Yes, it’s easy to see why a My Little Pony backpack would inspire so much hate and anger in a child who would otherwise never bully.
I don’t buy it and no one else does either. But, to protect himself and be allowed to return to school, Grayson has started using a different bag.
Trigger Warning Does Nothing to Protect Abuse Victim
The internet exploded this week when readers revolted against a popular column on XOJane.
“It Happened to Me: I Live With My Abuser,” was the first person account of one woman’s lifetime of sexual abuse at the hands of her stepfather. Who she was still forced to share a home with because of financial circumstances.
The post has since been removed from the site, but was originally published with the author’s real name and photo—and a trigger warning.
Maybe that warning stopped someone from reading something that would have been upsetting, but it did nothing to protect the author.
Publishing that piece with her name and photo put that writer in serious danger. Some accuse XOJane of thinking with its clicks, so to speak.
But, I think it was more careless than malicious. People would have read the story regardless.

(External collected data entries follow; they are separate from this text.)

(* ===== verification/GoStrings.v ===== *)
(** * The parts of Go's [strings], [strconv], [path] and [sort] packages the
    plugin uses

    A Go string is a sequence of bytes: [string], one [ascii] per byte. *)

From S2P Require Import Prelude.

#[local] Open Scope stdpp_scope.

(** ** Prefixes, suffixes and cuts *)

(** [strings.CutPrefix]: what follows [p] in [s]. *)
Fixpoint CutPrefix (s p : string) : option string :=
  match p, s with
  | EmptyString, _ => Some s
  | String a p', String b s' => if decide (a = b) then CutPrefix s' p' else None
  | String _ _, EmptyString => None
  end.

Definition HasPrefix (s p : string) : bool :=
  match CutPrefix s p with Some _ => true | None => false end.

(** [strings.CutSuffix]: what precedes [suf] in [s]. *)
Fixpoint CutSuffix (s suf : string) : option string :=
  if decide (s = suf) then Some ""
  else match s with
       | EmptyString => None
       | String a s' => String a <$> CutSuffix s' suf
       end.

Definition HasSuffix (s suf : string) : bool :=
  match CutSuffix s suf with Some _ => true | None => false end.

Definition TrimSuffix (s suf : string) : string := default s (CutSuffix s suf).

(** [strings.Cut]: the text before and after the first [sep], when there is
    one. *)
Fixpoint Cut (s sep : string) : option (string * string) :=
  match CutPrefix s sep with
  | Some rest => Some ("", rest)
  | None =>
      match s with
      | EmptyString => None
      | String a s' => prod_map (String a) id <$> Cut s' sep
      end
  end.

(** [strings.Split] for a one-byte separator. *)
Fixpoint SplitByte (c : ascii) (s : string) : list string :=
  match s with
  | EmptyString => [""]
  | String a s' =>
      if decide (a = c) then "" :: SplitByte c s'
      else match SplitByte c s' with
           | [] => [String a ""]
           | x :: l => String a x :: l
           end
  end.
(* ===== verification/GoJson.v ===== *)
(** * Generic JSON values and Go's [encoding/json]

    [any] is what a JSON document decodes to with [UseNumber]: the
    [map[string]any] trees the plugin works on.  [doc] is a document with its
    object members in order, which is what encoding produces and decoding
    reads. *)

From S2P Require Import Prelude GoStrings.

#[local] Open Scope stdpp_scope.

Unset Elimination Schemes.

(** ** Generic values *)

(** A [nil] interface, a bool, a [json.Number], a string, a [[]any] or a
    [map[string]any]. *)
Inductive any :=
| ANil
| ABool (b : bool)
| ANum (literal : string)
| AString (s : string)
| AList (l : list any)
| AMap (m : gmap string any).

Inductive doc :=
| DNull
| DBool (b : bool)
| DNum (literal : string)
| DStr (s : string)
| DArr (l : list doc)
| DObj (l : list (string * doc)).

Set Elimination Schemes.

Abbreviation object := (gmap string any).

(** The number of nodes, for induction. *)
Fixpoint any_size (v : any) : nat :=
  match v with
  | AList l => S (sum_list_with any_size l)
  | AMap m => S (map_fold (λ _ x n, any_size x + n) 0 m)
  | _ => 1
  end.

Lemma any_size_lookup (m : object) k x : m !! k = Some x → any_size x < any_size (AMap m).
Proof.
  intros Hk. simpl. rewrite <-(insert_delete_id m k x Hk).
  rewrite map_fold_insert_L; [lia|intros; lia|apply lookup_delete_eq].
Qed.

Lemma any_size_elem l x : x ∈ l → any_size x < any_size (AList l).
Proof.
  simpl. induction l as [|y l IH]; intros Hx; [by apply elem_of_nil in Hx|].
  apply elem_of_cons in Hx as [->|Hx]; simpl; [lia|]. specialize (IH Hx). lia.
Qed.

Lemma any_ind (P : any → Prop) :
  P ANil → (∀ b, P (ABool b)) → (∀ s, P (ANum s)) → (∀ s, P (AString s)) →
  (∀ l, (∀ x, x ∈ l → P x) → P (AList l)) →
  (∀ m : object, (∀ k x, m !! k = Some x → P x) → P (AMap m)) →
  ∀ v, P v.
Proof.
  intros Hnil Hbool Hnum Hstr Hlist Hmap v.
  remember (any_size v) as n eqn:Hn. revert v Hn.
  induction n as [n IH] using lt_wf_ind. intros v ->.
  destruct v as [| | | |l|m]; [done|done|done|done| |].
  - apply Hlist. intros x Hx. eapply IH; [by apply any_size_elem|done].
  - apply Hmap. intros k x Hk. eapply IH; [by eapply any_size_lookup|done].
Qed.
(** Two writes under different keys do not see each other. *)
Lemma set_set_other (m : object) s p v t q w :
  s ≠ t →
  (m1 ← SetSegments m (s :: p) v; SetSegments m1 (t :: q) w) =
  x ← step_value m s p v; y ← step_value m t q w; Some (<[t := y]> (<[s := x]> m)).
Proof.
  intros Hne. rewrite SetSegments_step. destruct (step_value m s p v) as [x|]; [|done]. simpl.
  rewrite SetSegments_step. unfold step_value. by rewrite lookup_insert_ne.
Qed.

(** Writes to unrelated paths commute, failures included. *)
Lemma set_set_comm m p v q w :
  unrelated p q →
  (m1 ← SetSegments m p v; SetSegments m1 q w) = (m1 ← SetSegments m q w; SetSegments m1 p v).
Proof.
  revert m q. induction p as [|s p IH]; intros m q Hu; [by apply unrelated_nil_l in Hu|].
  destruct q as [|t q]; [by apply unrelated_nil_r in Hu|].
  apply unrelated_cons in Hu. destruct (decide (s = t)) as [<-|Hne].
  - destruct Hu as [?|Hu]; [done|].
    assert (p ≠ [] ∧ q ≠ []) as [Hp Hq].
    { split; intros ->; [by apply unrelated_nil_l in Hu|by apply unrelated_nil_r in Hu]. }
    rewrite !set_set_same by done. destruct (submap (m !! s)) as [sub|]; [|done]. simpl. by rewrite IH.
  - rewrite !set_set_other by done.
    destruct (step_value m s p v) as [x|], (step_value m t q w) as [y|]; simpl; try done.
    by rewrite insert_insert_ne.
Qed.

(** C-order: disjoint writes give the same object in whatever order they are
    made. *)
Lemma set_all_perm m l l' : l ≡ₚ l' → disjoint_paths l → set_all m l = set_all m l'.
Proof.
  intros Hp. revert m. induction Hp as [|[p v] l l' Hp IH|[p v] [q w] l|l1 l2 l3 H1 IH1 H2 IH2];
    intros m Hd; simpl.
  - done.
  - apply disjoint_paths_cons in Hd as [_ Hd]. destruct (SetSegments m p v); simpl; [by apply IH|done].
  - apply disjoint_paths_cons in Hd as [Hu _].
    assert (unrelated q p) as Hqp by (apply Hu; left).
    pose proof (set_set_comm m q w p v Hqp) as Hc.
    destruct (SetSegments m q w), (SetSegments m p v); simpl in *;
      first [done|by rewrite Hc|by rewrite <-Hc].
  - rewrite IH1 by done. apply IH2. by eapply disjoint_paths_perm.
Qed.

(** Starting from nothing, disjoint writes are never blocked. *)
Lemma set_all_total m l :
  disjoint_paths l → [] ∉ l.*1 →
  (∀ p, p ∈ l.*1 → ∀ q t r, p = q ++ t :: r → q ≠ [] →
     ∀ x, GetSegments m q = Some x → x = ANil ∨ ∃ sub, x = AMap sub) →
  is_Some (set_all m l).
Proof.
  revert m. induction l as [|[p v] l IH]; intros m Hd Hnil Hfree; simpl in *; [by eexists|].
  apply disjoint_paths_cons in Hd as [Hu Hd].
  apply not_elem_of_cons in Hnil as [Hp Hnil].
  destruct (SetSegments m p v) as [m1|] eqn:Hs; simpl.
  - apply IH; [done..|]. intros q Hq a t r -> Ha x Hx.
    assert (unrelated p (a ++ t :: r)) as Hun by by apply Hu.
    destruct (decide (unrelated p a)) as [Hpa|Hpa].
    { rewrite (get_set_frame _ _ _ _ _ Hs Hpa) in Hx. eapply (Hfree (a ++ t :: r)); eauto. by right. }
    assert (a `prefix_of` p) as [b ->].
    { destruct (decide (a `prefix_of` p)); [done|]. exfalso. apply Hpa. split; [|done].
      intros Hpre. apply (proj1 Hun). by apply prefix_app_r. }
    destruct b as [|b bs].
    { exfalso. apply (proj1 Hun). rewrite app_nil_r. by apply prefix_app_r. }
    right. apply get_set_same in Hs. rewrite GetSegments_get_any in Hs, Hx by (by destruct a).
    rewrite get_any_app, Hx in Hs. destruct x; try done. by eexists.
  - exfalso. apply set_blocked in Hs as (q & t & r & x & -> & Hq & Hx & Hn & Hm); [|done].
    destruct (Hfree (q ++ t :: r) ltac:(left) q t r eq_refl Hq x Hx) as [|[sub ->]]; [done|].
    by apply (Hm sub).
Qed.

Definition leaf_writes (l : list Leaf) : list (list string * any) :=
  (λ lf, (Segments lf, Value lf)) <$> l.

Lemma leaf_writes_disjoint m l : l ≡ₚ WalkLeaves m → disjoint_paths (leaf_writes l).
Proof.
  intros Hp.
  assert (∀ p, p ∈ (leaf_writes l).*1 → ∃ v, MkLeaf p v ∈ WalkLeaves m) as Hin.
  { intros p. unfold leaf_writes. rewrite <-list_fmap_compose. simpl.
    intros ([q v] & -> & Hq)%list_elem_of_fmap. exists v. by rewrite <-Hp. }
  split.
  - unfold leaf_writes. rewrite <-list_fmap_compose. simpl.
    apply NoDup_fmap_2_strong; [|rewrite Hp; apply NoDup_WalkLeaves].
    intros [p v] [q w]. rewrite Hp. simpl. rewrite !elem_of_WalkLeaves.
    intros [Hv _] [Hw _] <-. congruence.
  - intros p q Hv Hw Hne. apply Hin in Hv as [v Hv], Hw as [w Hw].
    by eapply WalkLeaves_unrelated.
Qed.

As a writer, I am 100 percent certain that I think about the byline way more than readers. I have literally had someone send me my own post with an, “I think you’d like this,” note.
This story has a seemingly happy ending. One reader worked with the editors to connect with the writer and then started an Indiegogo fundraising page to help her get the hell out of that house—as of Wednesday, three days after the post went live, it’s up to almost $5,000.
Which could have happened without her identity being revealed.
We can assume the writer knew her photo and name would appear online and that she provided the photo herself. We can’t assume she did (or didn’t) know what the fallout would be and make the choice to take a risk from a place of empowerment.
But, even if she did, at some point, as the person in charge you have to do more than slap a warning label on something and let the chips fall.
I’m not suggesting we do away with trigger warnings. I think they are useful and probably do keep people from stumbling across content that they’d rather not see.
But, we need to realize the actual power, and limits, of a trigger warning. In these cases, a backpack didn’t create a bully, and a warning to readers didn’t save a victim.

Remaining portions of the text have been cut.